─── Data

(** Removing a known node always succeeds locally, even when the device
    cannot be told: its supervisor is stopped first, RemoveFabric is sent with
    the fabric index the device assigned, the node is gone from the registry
    and nothing else is, and one node_removed event is sent. *)
Theorem remove_node_spec (args : Map) (n : Z) (e : NodeEntry) (w : World S L) :
  require_u64 args "node_id" = Ok n -> bt_get (w_registry w) n = Some e ->
  let s1 := (stack_call _ (StopSupervisor n) (w_stack w)).2 in
  let s2 := (stack_call _ (RemoveDeviceFabric n (nr_device_fabric_index (ne_record e))) s1).2 in
  let (r, w') := run_ctrl (Nodes.remove_node c args) w in
  r = Ok VNull /\ w_stack w' = s2 /\ w_registry w' = bt_remove n (w_registry w) /\
  sh_events (w_shared w') = sh_events (w_shared w) ++ [{| em_event := "node_removed"; em_data := json_u n |}] /\
  sh_fs (w_shared w') = (run_io (delete_node (c_storage c) n) (sh_fs (w_shared w))).2 /\
  w_config w' = w_config w.
Proof.
  intros Hn He s1 s2. unfold Nodes.remove_node.
  rewrite run_ctrl_try, run_ctrl_lift, Hn. cbv beta iota. rewrite run_ctrl_try, run_ensure_node.
  assert (Hc : Registry.contains (w_registry w) n = true) by (apply contains_spec; by rewrite He).
  rewrite Hc. cbv beta iota. rewrite run_ctrl_bind. unfold snapshot_record. rewrite run_read_world. cbv beta iota.
  unfold Registry.snapshot_record. rewrite He. cbn [fmap option_fmap option_map].
  do 5 (rewrite run_ctrl_bind; rewrite ?run_stack, ?run_modify_world, ?run_emit; cbv beta iota).
  done.
Qed.
End remove.

(** ** Commissioning *)

Section commission.
Context {S L : Type} `{SerdeJson} `{NodeDate} `{Processes} `{!Stack S} `{!LogLevels L} (c : Ctrl).

(** Room for the ids still to be given out. *)
Definition ids_left (w : World S L) (cfg : ConfigData) : Prop :=
  0 <= cfg_next_node_id cfg /\ Z.max (cfg_next_node_id cfg) 1 + Z.of_nat (length (w_registry w)) + 2 < 2 ^ 64.

(** Within the fuel given, allocation finds an id that no known node and not
    the controller itself has. *)
Lemma allocate_some (w : World S L) (cfg : ConfigData) :
  bt_wf (w_registry w) -> ids_left w cfg ->
  exists id cfg', Commissioning.allocate c w cfg = (Some id, cfg') /\
    bt_get (w_registry w) id = None /\ id <> id_controller_node_id (c_identity c) /\
    1 <= id /\ cfg_next_node_id cfg <= id /\ cfg_next_node_id cfg' = id + 1 /\
    cfg_fabric_label cfg' = cfg_fabric_label cfg.
Proof.
  intros Hwf [Hmin Hmax]. set (used := bt_keys (w_registry w) ++ [id_controller_node_id (c_identity c)]).
  assert (Hlen : length used = (length (w_registry w) + 1)%nat).
  { unfold used, bt_keys. by rewrite length_app, length_map. }
  destruct (allocate_node_id_used cfg used) as (id & cfg' & E & Hn & ? & ? & _ & ? & ? & _ & _); [done | lia |].
  unfold Commissioning.allocate.
  rewrite (allocate_node_id_ext _ _ _ (fun n => bool_decide (n ∈ used))).
  - replace (length (w_registry w) + 2)%nat with (Datatypes.S (length used)) by lia. rewrite E.
    exists id, cfg'. split; [done|]. unfold used in Hn. rewrite elem_of_app, list_elem_of_singleton in Hn.
    split; [|split; [tauto | done]]. destruct (bt_get (w_registry w) id) as [e|] eqn:Eg; [|done].
    destruct Hn. left. apply bt_keys_elem; [done | by rewrite Eg].
  - intros n. unfold Commissioning.id_in_use, used, Registry.contains, bt_contains.
    destruct (bt_get (w_registry w) n) as [e|] eqn:Eg; simpl.
    + symmetry. apply bool_decide_eq_true_2. apply elem_of_app. left. apply bt_keys_elem; [done | by rewrite Eg].
    + destruct (Z.eqb_spec n (id_controller_node_id (c_identity c))) as [->|Hne]; symmetry.
      * apply bool_decide_eq_true_2. set_solver.
      * apply bool_decide_eq_false_2. rewrite elem_of_app, list_elem_of_singleton. intros [Hin|?]; [|done].
        apply bt_keys_elem in Hin as [e He]; [congruence | done].
Qed.

Definition new_record (now : string) (id : Z) (o : CommissionOutcome) (attributes : Map) : NodeRecord :=
  {| nr_node_id := id; nr_date_commissioned := now; nr_last_interview := now;
     nr_device_fabric_index := co_device_fabric_index o;
     nr_addresses := [ip_of (co_address o)]; nr_attributes := attributes |}.

(** The state right before the stack is asked to commission. *)
Lemma run_commission_prefix (w : World S L) :
  w_held w = [] -> bt_wf (w_registry w) -> ids_left w (w_config w) ->
  exists id cfg' p fs, run_ctrl (update_config c (Commissioning.allocate c)) (with_held [AllocLock] w) =
      ((Some id, p), with_config cfg' (on_shared (set_fs fs) (with_held [AllocLock] w))) /\
    bt_get (w_registry w) id = None /\ id <> id_controller_node_id (c_identity c) /\ 1 <= id /\
    cfg_next_node_id (w_config w) <= id /\ cfg_next_node_id cfg' = id + 1 /\
    cfg_fabric_label cfg' = cfg_fabric_label (w_config w).
Proof.
  intros Hh Hwf Hids.
  destruct (allocate_some w (w_config w)) as (id & cfg' & E & Hfacts); [done | done |].
  rewrite run_update_config by set_solver.
  change (Commissioning.allocate c _ _) with (Commissioning.allocate c w (w_config w)). rewrite E. cbv beta iota.
  destruct (run_io _ _) as [p fs]. exists id, cfg', p, fs. split; [done | exact Hfacts].
Qed.

Lemma run_persist_record rec (w : World S L) :
  run_ctrl (persist_record c rec) w =
  ((run_io (save_node (c_storage c) rec) (sh_fs (w_shared w))).1,
   on_shared (set_fs (run_io (save_node (c_storage c) rec) (sh_fs (w_shared w))).2) w).
Proof. unfold run_ctrl, persist_record, do_op. simpl. by destruct (run_io _ _). Qed.

Lemma run_finish_commission id o attributes (w : World S L) :
  let rec := new_record (format_node_date (sh_now (w_shared w))) id o attributes in
  let v := node_data_value (build_node_data rec false) in
  let (r, w') := run_ctrl (Commissioning.finish_commission c id o attributes) w in
  r = Ok v /\ w_registry w' = Registry.insert rec (w_registry w) /\
  sh_events (w_shared w') = sh_events (w_shared w) ++ [{| em_event := "node_added"; em_data := v |}] /\
  w_stack w' = (stack_call _ (StartSupervisor id) (w_stack w)).2 /\
  w_config w' = w_config w /\ w_held w' = w_held w.
Proof.
  intros rec v. unfold Commissioning.finish_commission.
  rewrite run_ctrl_bind, run_read_world. cbv beta iota.
  rewrite run_ctrl_bind, run_modify_world. cbv beta iota.
  rewrite run_ctrl_bind, run_persist_record. cbv beta iota.
  rewrite run_ctrl_bind. unfold get_node_data. rewrite run_read_world. cbv beta iota.
  rewrite run_ctrl_try, run_ctrl_lift.
  assert (Hnd : forall fs : FS, node_data (w_registry (on_shared (set_fs fs)
            (on_shared (fun sh => set_registry (Registry.insert rec (sh_registry sh)) sh) w))) id =
            Some (build_node_data rec false)).
  { intros fs. unfold node_data, w_registry, Registry.insert. simpl. by rewrite bt_get_insert_eq. }
  unfold rec, new_record, ip_of in Hnd. rewrite Hnd. cbn [ok_or].
  rewrite run_ctrl_bind, run_emit. cbv beta iota. rewrite run_ctrl_bind, run_stack. cbv beta iota.
  rewrite run_ctrl_ret. done.
Qed.

(** C16: commissioning gives the new node an id no node has and the controller
    does not have, moves the next id past it before the device is contacted,
    and whatever happens then keeps it moved.  On success the node is in the
    registry, unavailable, with the interview's attributes and its address
    without the port, node_added is sent, and a supervisor is started; when
    commissioning or the interview fails the registry is as before, no event
    is sent, and after a failed interview the device is told to drop the
    fabric. *)
Theorem do_commission_spec (target : PaseTarget) (w : World S L) :
  w_held w = [] -> bt_wf (w_registry w) -> ids_left w (w_config w) ->
  exists id, bt_get (w_registry w) id = None /\ id <> id_controller_node_id (c_identity c) /\
    1 <= id /\ cfg_next_node_id (w_config w) <= id /\
    let (r, w') := run_ctrl (Commissioning.do_commission c target) w in
    cfg_next_node_id (w_config w') = id + 1 /\
    let req := {| cr_node_id := id; cr_target := target; cr_fabric_label := cfg_fabric_label (w_config w) |} in
    let unchanged := w_registry w' = w_registry w /\ sh_events (w_shared w') = sh_events (w_shared w) in
    match stack_call _ (Commission req) (w_stack w) with
    | (Err e, s) => r = Err (Commissioning.commission_failed e) /\ unchanged /\ w_stack w' = s
    | (Ok o, s) =>
        match stack_call _ (Interview id) s with
        | (Err e, s) => r = Err (Commissioning.commission_failed e) /\ unchanged /\
                        w_stack w' = (stack_call _ (RemoveDeviceFabric id (co_device_fabric_index o)) s).2
        | (Ok attributes, s) =>
            let rec := new_record (format_node_date (sh_now (w_shared w))) id o attributes in
            let v := node_data_value (build_node_data rec false) in
            r = Ok v /\ w_registry w' = Registry.insert rec (w_registry w) /\
            sh_events (w_shared w') = sh_events (w_shared w) ++ [{| em_event := "node_added"; em_data := v |}] /\
            w_stack w' = (stack_call _ (StartSupervisor id) s).2
        end
    end.
Proof.
  intros Hh Hwf Hids.
  destruct (run_commission_prefix w Hh Hwf Hids) as (id & cfg' & p & fs & Hr & Hfree & Hctl & Hge & Hle & Hnext & Hlabel).
  exists id. do 4 (split; [done|]). unfold Commissioning.do_commission.
  rewrite run_ctrl_bind. change (run_ctrl (do_op (Acquire AllocLock)) w) with (tt, with_held (AllocLock :: w_held w) w).
  rewrite Hh. cbv beta iota. rewrite run_ctrl_bind. unfold Commissioning.commission_body.
  rewrite run_ctrl_bind, Hr. cbn [fst]. cbv beta iota. rewrite run_ctrl_bind. unfold config_snapshot.
  rewrite run_read_world. cbv beta iota. rewrite run_ctrl_bind, run_stack. cbv beta iota.
  cbn [w_config with_config w_stack on_shared with_shared with_held]. rewrite Hlabel.
  destruct (stack_call _ (Commission _) (w_stack w)) as [[o|e] s1]; cbn [fst snd];
    rewrite run_ctrl_try, run_ctrl_lift; cbn [map_err]; cbv beta iota; [|done].
  rewrite run_ctrl_bind, run_stack. cbv beta iota. cbn [w_stack with_stack].
  destruct (stack_call _ (Interview id) s1) as [[attributes|e] s2]; cbn [fst snd].
  2: { by rewrite run_ctrl_bind, run_stack. }
  match goal with |- context [run_ctrl (Commissioning.finish_commission c id o attributes) ?w1] =>
    pose proof (run_finish_commission id o attributes w1) as Hfin;
    destruct (run_ctrl (Commissioning.finish_commission c id o attributes) w1) as [r w2] end.
  cbn in Hfin. destruct Hfin as (-> & Hreg & Hev & Hst & Hcfg & Hheld). cbn.
  rewrite Hcfg. split; [done|]. done.
Qed.
End commission.

(** ** Credentials *)

Section credentials.
Context {S L : Type} `{SerdeJson} `{NodeDate} `{Processes} `{!Stack S} `{!LogLevels L} (c : Ctrl).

──────

§ Aim of the task
Give the number of lines in the records above that contain "Hfacts", with no other words.

§ Task solution
2